The Seahawks have released defensive end Chris Clemons, which saves the team $7.5 million in salary-cap space in 2014 and potentially opens the door for another move.

Super Bowl Football
Chris Clemons’ release was predictable given the defensive end’s salary and age and the interest Seattle has shown in other pass rushers during the start of free agency. (AP)

The timing of the release – which was confirmed by the team Wednesday afternoon – is significant. It comes two days after Seattle re-signed fellow defensive lineman Michael Bennett to a four-year, $28.5 million contract and a day after the team was linked to a pair of free-agent pass rushers, Jared Allen and Jason Hatcher.
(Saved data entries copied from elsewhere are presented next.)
(** * OrthoAI voice workers

    A shallow embedding of [scripts/voice/whisper_worker.py] and
    [scripts/voice/piper_worker.py]: the line-delimited JSON worker protocol
    (startup event, request loop, per-line failure isolation) and the audio
    pipeline behind the recognition worker (WAV decoding, linear resampling,
    segment-confidence aggregation).

    Python [float] is IEEE 754 binary64 and numpy's [float32] is binary32;
    both are modelled bit for bit with the Standard Library's [spec_float]
    operations.  What the workers import (json, base64, wave, numpy, math,
    whisper, piper, os, time) is gathered in the [Runtime] class and stays
    abstract. *)

From Stdlib Require Import ZArith List String Ascii Bool Lia DecimalString.
From Stdlib.Strings Require Import Byte.
From Stdlib Require Import SpecFloat.
Import ListNotations.
Local Open Scope Z_scope.
Local Open Scope list_scope.

(** ** Exceptions and results *)

(** The classes of the exceptions the modelled code raises itself; anything a
    library raises under another class is an [OtherError].  Every class here
    derives from [Exception], which is what the workers catch. *)
Inductive exn_class :=
| TypeError
| ValueError
| OverflowError
| ZeroDivisionError
| AttributeError
| RuntimeError
| OtherError (name : string).

(** An exception instance: its class and [str(error)]. *)
Record exn := mk_exn { exn_cls : exn_class; exn_msg : string }.

Inductive result (A : Type) :=
| Ok (a : A)
| Raise (e : exn).
Arguments Ok {A} a.
Arguments Raise {A} e.

Definition rbind {A B} (r : result A) (k : A -> result B) : result B :=
  match r with
  | Ok a => k a
  | Raise e => Raise e
  end.

Declare Scope result_scope.
Delimit Scope result_scope with result.
Notation "x <- r ;; k" := (rbind r (fun x => k))
  (at level 100, r at next level, right associativity) : result_scope.
Notation "' p <- r ;; k" := (rbind r (fun p => k))
  (at level 100, p pattern, r at next level, right associativity) : result_scope.

(** ** Python values *)

(** The values [json.loads] produces, which are also the values the
    recognition model hands back ([dict], [list], [str], numbers, [None]).
    A [dict] keeps its items in insertion order, as Python does. *)
#[warnings="-register-all"]
Inductive pyval :=
| PyNone
| PyBool (b : bool)
| PyInt (z : Z)
| PyFloat (f : spec_float)
| PyStr (s : string)
| PyList (l : list pyval)
| PyDict (d : list (string * pyval)).
(** X15. When the creation fails and either an exception is pending or the
    local [add_numbers_fn] happened to hold a null handle, [init] changes
    nothing at all and still returns the exports handle: the caller gets a
    surface without [addNumbers] and no sign of the failure. *)
Theorem init_fails_silently :
  creation_status env <> napi_ok ->
  is_Some (last_exception env) \/ slot = nullptr ->
  init slot exports env = (exports, env).
Proof.
  intros Hst Hcase. rewrite init_eq.
  destruct (creation_slot slot env) as (_ & _ & Hko). rewrite (Hko Hst).
  cbv beta iota. unfold napi_set_named_property.
  destruct Hcase as [Hp| ->].
  - by apply exception_pending_true in Hp as ->.
  - by destruct (exception_pending env).
Qed.

End registration_failures.

(** X14. On an exports object that accepts the store, [init] of test.cpp
    cannot report a failure: whether or not the function could be created,
    it returns the exports handle it was given, and the pending-exception
    state and the engine flag are afterwards what they were on entry. *)
Theorem init_reports_nothing
    (slot : napi_value) (l : loc) (o : js_object) (env : napi_env) :
  heap env !! l = Some o -> accepts_store (heap env) o "addNumbers" ->
  (init slot (Some (JSObject l)) env).1 = Some (JSObject l) /\
  last_exception (init slot (Some (JSObject l)) env).2 = last_exception env /\
  can_create_function (init slot (Some (JSObject l)) env).2 =
  can_create_function env.
Proof.
  intros Hl Hacc. rewrite init_eq.
  destruct (creation_cases slot env) as [Hp|Hp Hc|f Hp Hc _ Hf];
    cbv beta iota; cbn [fst snd]; (split; [done|]);
    rewrite set_named_property_flag; cbn [can_create_function];
    (split; [|done]).
  - unfold napi_set_named_property.
    by apply exception_pending_true in Hp as ->.
  - destruct slot as [v|].
    + by rewrite (set_named_property_lands l o)
        by (try done; by apply accepts_store_lands).
    + unfold napi_set_named_property. by destruct (exception_pending env).
  - rewrite (set_named_property_lands l o); [by cbn| done | |].
    + cbn [heap]. rewrite lookup_insert_ne; [done|congruence].
    + by apply accepts_store_lands, accepts_store_insert_function.
Qed.

(** X16. When the engine refuses to create the function and no exception
    is pending, [init] goes on to attach whatever handle the uninitialised
    local [add_numbers_fn] held: an exports object that accepts the store
    ends up with [addNumbers] bound to that stale value, not to a
    function. *)
Theorem init_attaches_stale_handle
    (v : js_value) (l : loc) (o : js_object) (env : napi_env) :
  last_exception env = None -> can_create_function env = false ->
  heap env !! l = Some o -> accepts_store (heap env) o "addNumbers" ->
  init (Some v) (Some (JSObject l)) env =
  (Some (JSObject l),
   mk_napi_env (<[l := with_property o "addNumbers" v]> (heap env))
               None false).
Proof.
  intros Hp Hc Hl Hacc. rewrite init_eq.
  destruct (creation_cases (Some v) env) as [[e He] | _ _ | f _ Hc' _ _];
    [congruence| |congruence].
  rewrite (set_named_property_lands l o)
    by (try done; by apply accepts_store_lands).
  cbn. by rewrite Hp, Hc.
Qed.

(** ** The further properties at concrete inputs *)

Lemma addNumbers_truncates_fractions_witness :
  truncates_to (19 # 10) 1 /\ truncates_to (- 29 # 10) (-2) /\
  addNumbers stale_frame
    (mk_callback_info
       [JSNumber (NumFinite (19 # 10)); JSNumber (NumFinite (- 29 # 10))]
       JSUndefined) loader_env =
  (Some (js_int32 (Int32.wrap (1 + -2))), loader_env).
Proof.
  assert (truncates_to (19 # 10) 1) as H1.
  { unfold truncates_to, Qle, Qlt. simpl. lia. }
  assert (truncates_to (- 29 # 10) (-2)) as H2.
  { unfold truncates_to, Qle, Qlt. simpl. lia. }
  split; [exact H1|]. split; [exact H2|].
  exact (addNumbers_truncates_fractions stale_frame loader_env JSUndefined
           _ _ _ _ H1 H2).
Defined.

Lemma addNumbers_add_then_subtract_witness :
  Int32.in_range 2147483647 /\
  exists ab,
    (addNumbers zero_frame (call_with [2147483647; 1] JSUndefined)
                loader_env).1 = Some ab /\
    addNumbers zero_frame (mk_callback_info [ab; js_int32 (- 1)] JSUndefined)
               loader_env = (Some (js_int32 2147483647), loader_env).
Proof.
  assert (Int32.in_range 2147483647) as H.
  { unfold Int32.in_range, Int32.min_signed, Int32.max_signed. lia. }
  split; [exact H|].
  exact (addNumbers_add_then_subtract zero_frame loader_env JSUndefined
           _ 1 H).
Defined.

Lemma addNumbers_overflow_by_signs_witness :
  Int32.in_range 2147483647 /\ Int32.in_range 1 /\
  exists r,
    addNumbers zero_frame (call_with [2147483647; 1] JSUndefined) loader_env =
    (Some (js_int32 r), loader_env) /\
    (r <> 2147483647 + 1 <->
     (0 <= 2147483647 /\ 0 <= 1 /\ r < 0) \/
     (2147483647 < 0 /\ 1 < 0 /\ 0 <= r)).
Proof.
  assert (Int32.in_range 2147483647) as Ha.
  { unfold Int32.in_range, Int32.min_signed, Int32.max_signed. lia. }
  assert (Int32.in_range 1) as Hb.
  { unfold Int32.in_range, Int32.min_signed, Int32.max_signed. lia. }
  split; [exact Ha|]. split; [exact Hb|].
  exact (addNumbers_overflow_by_signs zero_frame loader_env JSUndefined
           _ _ Ha Hb).
Defined.

Lemma addNumbers_non_finite_is_zero_witness :
  (NumNaN = NumNaN \/ exists negative, NumNaN = NumInfinity negative) /\
  Int32.in_range 5 /\
  addNumbers stale_frame
    (mk_callback_info [JSNumber NumNaN; js_int32 5] JSUndefined) loader_env =
  (Some (js_int32 5), loader_env).
Proof.
  assert (NumNaN = NumNaN \/ exists negative, NumNaN = NumInfinity negative)
    as Hn by (left; reflexivity).
  assert (Int32.in_range 5) as Hb.
  { unfold Int32.in_range, Int32.min_signed, Int32.max_signed. lia. }
  split; [exact Hn|]. split; [exact Hb|].
  exact (proj1 (addNumbers_non_finite_is_zero stale_frame loader_env
                  JSUndefined _ _ Hn Hb)).
Defined.

Lemma addNumbers_does_not_coerce_witness :
  is_number (JSString "5") = false /\ Int32.in_range 1 /\
  addNumbers stale_frame
    (mk_callback_info [JSString "5"; js_int32 1] JSUndefined) loader_env =
  (Some (js_int32 (Int32.add (slot_a stale_frame) 1)), loader_env).
Proof.
  assert (Int32.in_range 1) as Hb.
  { unfold Int32.in_range, Int32.min_signed, Int32.max_signed. lia. }
  split; [reflexivity|]. split; [exact Hb|].
  exact (addNumbers_does_not_coerce stale_frame loader_env JSUndefined
           (JSString "5") 1 eq_refl Hb).
Defined.

Lemma Init_then_call_adds_witness :
  last_exception loader_env = None /\
  can_create_function loader_env = true /\
  heap loader_env !! module_exports = Some plain_exports /\
  accepts_store (heap loader_env) plain_exports "addNumbers" /\
  exists env',
    Init nullptr (Some (JSObject module_exports)) loader_env =
    (Some (JSObject module_exports), env') /\
    forall fr,
      call_method fr (JSObject module_exports) "addNumbers"
                  [js_int32 40; js_int32 2] env' =
      (Some (Some (js_int32 (Int32.wrap (40 + 2)))), env').
Proof.
  do 3 (split; [reflexivity|]). split; [exact plain_exports_accepts_store|].
  exact (Init_then_call_adds nullptr module_exports _ loader_env 40 2
           eq_refl eq_refl eq_refl plain_exports_accepts_store).
Defined.

Lemma Init_succeeds_iff_witness :
  heap throwing_env !! module_exports = Some plain_exports /\
  accepts_store (heap throwing_env) plain_exports "addNumbers" /\
  (Init nullptr (Some (JSObject module_exports)) throwing_env).1 = nullptr.
Proof.
  split; [reflexivity|]. split; [exact plain_exports_accepts_store|].
  apply (proj2 (Init_succeeds_iff nullptr module_exports _ throwing_env
                  eq_refl plain_exports_accepts_store)).
  left. vm_compute. eexists. reflexivity.
Defined.

Lemma Init_twice_witness :
  last_exception loader_env = None /\
  can_create_function loader_env = true /\
  heap loader_env !! module_exports = Some plain_exports /\
  accepts_store (heap loader_env) plain_exports "addNumbers" /\
  exists env1 env2,
    Init nullptr (Some (JSObject module_exports)) loader_env =
    (Some (JSObject module_exports), env1) /\
    Init nullptr (Some (JSObject module_exports)) env1 =
    (Some (JSObject module_exports), env2).
Proof.
  do 3 (split; [reflexivity|]). split; [exact plain_exports_accepts_store|].
  destruct (Init_twice nullptr module_exports _ loader_env nullptr
              eq_refl eq_refl eq_refl plain_exports_accepts_store)
    as (env1 & env2 & _ & _ & _ & _ & H1 & H2 & _).
  exists env1, env2. split; [exact H1|exact H2].
Defined.

Lemma Init_keeps_pending_exception_witness :
  is_Some (last_exception throwing_env) /\
  Init nullptr (Some (JSObject module_exports)) throwing_env =
  (nullptr, throwing_env).
Proof.
  assert (is_Some (last_exception throwing_env)) as H.
  { vm_compute. eexists. reflexivity. }
  split; [exact H|].
  exact (Init_keeps_pending_exception nullptr _ throwing_env H).
Defined.

Lemma Init_attachment_failure_state_witness :
  last_exception loader_env = None /\
  can_create_function loader_env = true /\
  exists f,
    heap loader_env !! f = None /\
    Init nullptr (Some JSUndefined) loader_env =
    (nullptr,
     mk_napi_env (<[f := addNumbers_function]> (heap loader_env))
       (Some not_an_object) true).
Proof.
  do 2 (split; [reflexivity|]).
  apply (Init_attachment_failure_state nullptr (Some JSUndefined) loader_env
           eq_refl eq_refl).
  right. left. reflexivity.
Defined.

Lemma init_fails_silently_witness :
  creation_status exhausted_env <> napi_ok /\
  init nullptr (Some (JSObject module_exports)) exhausted_env =
  (Some (JSObject module_exports), exhausted_env).
Proof.
  assert (creation_status exhausted_env <> napi_ok) as H.
  { vm_compute. discriminate. }
  split; [exact H|].
  apply (init_fails_silently nullptr _ exhausted_env H).
  right. reflexivity.
Defined.

Lemma init_reports_nothing_witness :
  heap exhausted_env !! module_exports = Some plain_exports /\
  accepts_store (heap exhausted_env) plain_exports "addNumbers" /\
  (init nullptr (Some (JSObject module_exports)) exhausted_env).1 =
  Some (JSObject module_exports) /\
  last_exception
    (init nullptr (Some (JSObject module_exports)) exhausted_env).2 = None.
Proof.
  split; [reflexivity|]. split; [exact plain_exports_accepts_store|].
  destruct (init_reports_nothing nullptr module_exports _ exhausted_env
              eq_refl plain_exports_accepts_store) as (H1 & H2 & _).
  split; [exact H1|exact H2].
Defined.
(** [new Burger({ apiDir: "", pageDir: "pages" })] *)
Definition pagesOnly : ServerOptions App :=
  {| optApiDir := Some ""; optPageDir := Some "pages"; optGlobalMiddleware := None |}.

End Demo.

(** ** An API whose middleware registers middleware

    One route, [/api/ping], with middleware of its own and a schema, and
    a global middleware that calls [addGlobalMiddleware] on the instance
    while a request is served. *)
Module Registrar.

(** The arrays, and nothing else. *)
Definition App : Type := Reachable.Shared unit.

Definition Schema : Type := unit.

Definition pong (req : BurgerRequest) (res : BurgerResponse) : User App Response :=
  ret (json (JObject [("message", JString "pong")]) res).

Definition pingRoute : RouteDefinition App Schema :=
  {| path := "/api/ping";
     handlers := <["GET" := observed pong]> ∅;
     middleware := Some 1;
     schema := Some (<["get" := tt]> ∅) |}.

Definition router : ApiRouter App Schema :=
  {| apiDir := "api"; prefix := "api"; routes := [pingRoute] |}.

Definition opts : ServerOptions App :=
  {| optApiDir := Some "api"; optPageDir := None; optGlobalMiddleware := None |}.

Definition burger : Burger App Schema unit :=
  {| options := opts; apiRouter := Some router; pageRouter := None;
     globalMiddleware := 0 |}.

Definition accept (_ : Schema) (_ : BurgerRequest) : User App Validation :=
  ret (Valid JNull).
(** * blastlca: taxonomy tree, best-hits accumulator and Nettleton test

    A shallow embedding of [scripts/blastlca.py].

    Conventions of the embedding:
    - Python [str] is [string], the text of the files being ASCII; a [dict]
      keyed by strings is a [gmap string _];
      a [Counter], whose iteration order (first occurrence first) decides the
      result of [most_common], is an association list in that order.
    - A Python float (bitscore, fraction, threshold) is the rational [Q] it
      stands for: a finite, non-NaN value.  Comparisons of floats are exact.
      The float arithmetic of [BlastHits.add] and of [Tree.lca_star] rounds
      each result to binary64 ([round64], [fmul], [fsub], [float_of_nat]); a
      rounded result beyond the largest float stands for the infinity of its
      sign.  The count target of [Tree.lca] is the exact product, which is
      what the code computes at the threshold 1.0 on any list shorter than
      [2^53] ([full_target_float]).
      Truthiness of a float is "different from zero".
    - A raised exception is an [outcome] carrying the exception class; a
      [while] loop runs on fuel and reports [OutOfFuel] when it is used up.
    - Mutation of [self] is explicit state passing. *)

From Stdlib Require Import QArith Qabs Qround Qpower SpecFloat.
From Stdlib Require Import Lia Lqa Ascii String.
From stdpp Require Import base option list sorting strings gmap.

Open Scope string_scope.
Open Scope list_scope.
Open Scope nat_scope.

(** ** Exceptions and outcomes *)

Inductive exn : Set :=
| IndexError
| AssertionError
| AttributeError
| ValueError.

Inductive outcome (A : Type) : Type :=
| Ok (a : A)
| Raise (e : exn)
| OutOfFuel.

Arguments Ok {A} a.
Arguments Raise {A} e.
Arguments OutOfFuel {A}.

Definition bind {A B} (m : outcome A) (k : A -> outcome B) : outcome B :=
  match m with
  | Ok a => k a
  | Raise e => Raise e
  | OutOfFuel => OutOfFuel
  end.

Notation "'let!' x ':=' m 'in' k" := (bind m (fun x => k))
  (at level 10, x pattern, m at level 100, k at level 200).

(** ** Floats as rationals *)

(** [a < b] on floats. *)
Definition Qlt_bool (a b : Q) : bool := negb (Qle_bool b a).

(** Truthiness of a float: [bool(x)] is [x != 0]. *)
Definition truthy (x : Q) : bool := negb (Qeq_bool x 0).

(** [float(n)] of a count, before rounding. *)
Definition Q_of_nat (n : nat) : Q := inject_Z (Z.of_nat n).

(** *** Rounding to binary64

    The result of a float operation is the exact result rounded to the
    nearest binary64 value, ties to the even significand.  A binary64 value
    is a multiple [m * 2^e] of a power of two with [m < 2^53] and
    [-1074 <= e <= 971].  The rounding is that of an unbounded exponent
    range; where the code overflows to an infinity, the rounded rational is
    beyond the largest float and stands for that infinity. *)

(** The nearest integer, ties to even. *)
Definition round_half_even (q : Q) : Z :=
  let f := Qfloor q in
  match (q - inject_Z f ?= 1 # 2)%Q with
  | Lt => f
  | Gt => (f + 1)%Z
  | Eq => if Z.even f then f else (f + 1)%Z
  end.

(** The exponent [e] with [2^e <= q < 2^(e+1)], for a positive [q]. *)
Definition binade (q : Q) : Z :=
  let e := (Z.log2 (Qnum q) - Z.log2 (Z.pos (Qden q)))%Z in
  if Qlt_bool q (2 ^ e) then (e - 1)%Z else e.

(** The unit in the last place of the binade of a positive [q]: 53 bits of
    significand, and [2^-1074] in the subnormal range. *)
Definition ulp (q : Q) : Q := (2 ^ Z.max (binade q - 52) (-1074))%Q.

(** The binary64 value nearest to [q]. *)
Definition round64 (q : Q) : Q :=
  if Qeq_bool q 0 then 0%Q
  else
    let a := Qabs q in
    let m := inject_Z (round_half_even (a / ulp a)) in
    if Qlt_bool q 0 then (- (m * ulp a))%Q else (m * ulp a)%Q.

(** The largest binary64 value, [(2^53 - 1) * 2^971]. *)
Definition max_float : Q := inject_Z ((2 ^ 53 - 1) * 2 ^ 971).

(** A result that is an infinity in the code: it compares with every float
    as the infinity of its sign does. *)
Definition is_inf (q : Q) : bool := Qlt_bool max_float (Qabs q).

(** [a * b] on floats. *)
Definition fmul (a b : Q) : Q := round64 (a * b).

(** [a - b] for a float [a] and the result [b] of an operation: an infinite
    [b] gives the opposite infinity. *)
Definition fsub (a b : Q) : Q :=
  if is_inf b then (- b)%Q else round64 (a - b).

(** [float(n)]: the conversion of an [int] operand of a float operation. *)
Definition float_of_nat (n : nat) : Q := round64 (Q_of_nat n).

(** [q] stands for the value [f] of the library's specification of
    binary64: [S754_finite s m e] is [m * 2^e] with the sign [s]. *)
Definition is_float (q : Q) (f : spec_float) : bool :=
  match f with
  | S754_zero _ => Qeq_bool q 0
  | S754_finite s m e =>
      Qeq_bool q ((if s then -1 else 1) * inject_Z (Z.pos m) * 2 ^ e)
  | S754_infinity s => is_inf q && Bool.eqb s (Qlt_bool q 0)
  | S754_nan => false
  end.

(** ** [collections.Counter] *)

Module Counter.

(** A counter in dict order: one entry per distinct item, in order of first
    occurrence. *)
Definition t := list (string * nat).

(** [c[k] += 1] *)
Fixpoint incr (k : string) (c : t) : t :=
  match c with
  | [] => [(k, 1)]
  | (k', n) :: c' =>
      if String.eqb k k' then (k', S n) :: c' else (k', n) :: incr k c'
  end.

(** [Counter(items)] *)
Definition of_list (items : list string) : t :=
  fold_left (fun c k => incr k c) items [].

(** [c[k]], which is 0 for a missing key. *)
Fixpoint get (c : t) (k : string) : nat :=
  match c with
  | [] => 0
  | (k', n) :: c' => if String.eqb k k' then n else get c' k
  end.

(** [max(items, key=count)]: the first entry with the largest count; a later
    entry replaces the current best only when strictly larger. *)
Fixpoint max_entry (best : string * nat) (rest : t) : string * nat :=
  match rest with
  | [] => best
  | x :: rest' =>
      if snd best <? snd x then max_entry x rest' else max_entry best rest'
  end.

(** [c.most_common(1)], that is [heapq.nlargest(1, c.items(), key=count)]. *)
Definition most_common_1 (c : t) : t :=
  match c with
  | [] => []
  | x :: rest => [max_entry x rest]
  end.

(** Stable insertion in decreasing order of count: [x] goes in front of the
    first entry whose count is not larger than its own. *)
Fixpoint insert_desc (x : string * nat) (l : t) : t :=
  match l with
  | [] => [x]
  | y :: l' => if snd x <? snd y then y :: insert_desc x l' else x :: y :: l'
  end.

(** [c.most_common()], that is
    [sorted(c.items(), key=count, reverse=True)]; the sort is stable. *)
Definition most_common (c : t) : t := foldr insert_desc [] c.

End Counter.

(** ** BlastHits *)

Record BlastHits : Type := mkBlastHits {
  names : list string;
  bitscores : list Q
}.

(** [BlastHits()] *)
Definition new_hits : BlastHits := mkBlastHits [] [].

(** [bisect.bisect_left(a, x)]: the library's binary search
    [while lo < hi: mid = (lo+hi)//2; if a[mid] < x: lo = mid+1 else: hi = mid]. *)
Fixpoint bisect_loop (fuel : nat) (a : list Q) (x : Q) (lo hi : nat) : nat :=
  match fuel with
  | O => lo
  | S fuel' =>
      if lo <? hi then
        let mid := (lo + hi) / 2 in
        match a !! mid with
        | Some v =>
            if Qlt_bool v x then bisect_loop fuel' a x (S mid) hi
            else bisect_loop fuel' a x lo mid
        | None => lo
        end
      else lo
  end.

Definition bisect_left (a : list Q) (x : Q) : nat :=
  bisect_loop (length a) a x 0 (length a).

(** [deque.insert(i, x)] *)
Definition insert_at {A} (i : nat) (x : A) (l : list A) : list A :=
  take i l ++ x :: drop i l.

(** The body of [if bitscore:] up to the size test: both deques get the new
    entry at the index found by [bisect_left]. *)
Definition insert_hit (self : BlastHits) (taxonomy : string) (bitscore : Q)
  : BlastHits :=
  let idx := bisect_left (bitscores self) bitscore in
  mkBlastHits (insert_at idx taxonomy (names self))
              (insert_at idx bitscore (bitscores self)).

(** [if len(self.names) > max_hits: popleft() on both deques]. *)
Definition bound_hits (max_hits : nat) (self : BlastHits) : BlastHits :=
  if max_hits <? length (names self)
  then mkBlastHits (tail (names self)) (tail (bitscores self))
  else self.

(** The first [if] of [add]: the score after the top-fraction test, [None]
    when the test resets it.  The floor [self.bitscores[-1] -
    (self.bitscores[-1] * top_fraction)] is computed in floats: the product
    is rounded, then the difference. *)
Definition cutoff (self : BlastHits) (bitscore : Q) (top_fraction : option Q)
  : option Q :=
  match top_fraction, last (bitscores self) with
  | Some tf, Some best =>
      if truthy tf then
        if Qlt_bool bitscore (fsub best (fmul best tf)) then None
        else Some bitscore
      else Some bitscore
  | _, _ => Some bitscore
  end.

(** [BlastHits.add]; [bitscore] is the value of [float(bitscore)], and
    [max_hits] is a count. *)
Definition add (self : BlastHits) (taxonomy : string) (bitscore : Q)
    (max_hits : nat) (top_fraction : option Q) : BlastHits :=
  match cutoff self bitscore top_fraction with
  | Some b =>
      if truthy b then bound_hits max_hits (insert_hit self taxonomy b)
      else self
  | None => self
  end.

(** [BlastHits.best_hit]: [self.names[-1]]. *)
Definition best_hit (self : BlastHits) : outcome string :=
  match last (names self) with
  | Some n => Ok n
  | None => Raise IndexError
  end.

(** [list.index(x)] *)
Fixpoint index_of (x : string) (l : list string) : option nat :=
  match l with
  | [] => None
  | y :: l' => if String.eqb y x then Some 0 else S <$> index_of x l'
  end.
Clemons’ release comes as no surprise in that regard. He’s 32 years old, entering the final year of his contract and coming off a season in which his production decreased. After posting 33.5 sacks from 2010-2012, Clemons had 4.5 in 2013 and missed the first two games as he was being eased back into action following offseason reconstructive knee surgery.

But while it was a down season for Clemons – and understandably so given his recovery from surgery – he ended it with a bang by recording a sack, a pass defensed and two forced fumbles in Seattle’s Super Bowl victory over Denver.

His contract included a $7.5 million base salary in 2014 and roughly $2.167 million remaining from his signing bonus. By releasing Clemons, Seattle saves the money he would have been owed in salary, while the remaining signing-bonus proration still counts against the team’s salary cap.

According to Albert Breer of the NFL Network, Clemons is close to a deal with the Jaguars, who are coached by former Seahawks defensive coordinator Gus Bradley.

As Clemons’ career with the Seahawks comes to an end, it’s worth reflecting on the shrewdness of his acquisition.

Undrafted in 2003, he had 20 sacks and three career starts when Seattle acquired him in a trade with Philadelphia in 2010, general manager John Schneider and coach Pete Carroll seeing him as an ideal fit for the weakside defensive end spot known as the Leo in Seattle’s defense. They sent defensive end Darryl Tapp to the Eagles in exchange for a fourth-round pick and Clemons, who went on to post 38 sacks in his four seasons with Seattle.

It was one of the first moves Seattle made by Schneider and Carroll, and four years later it still stands as one of the best.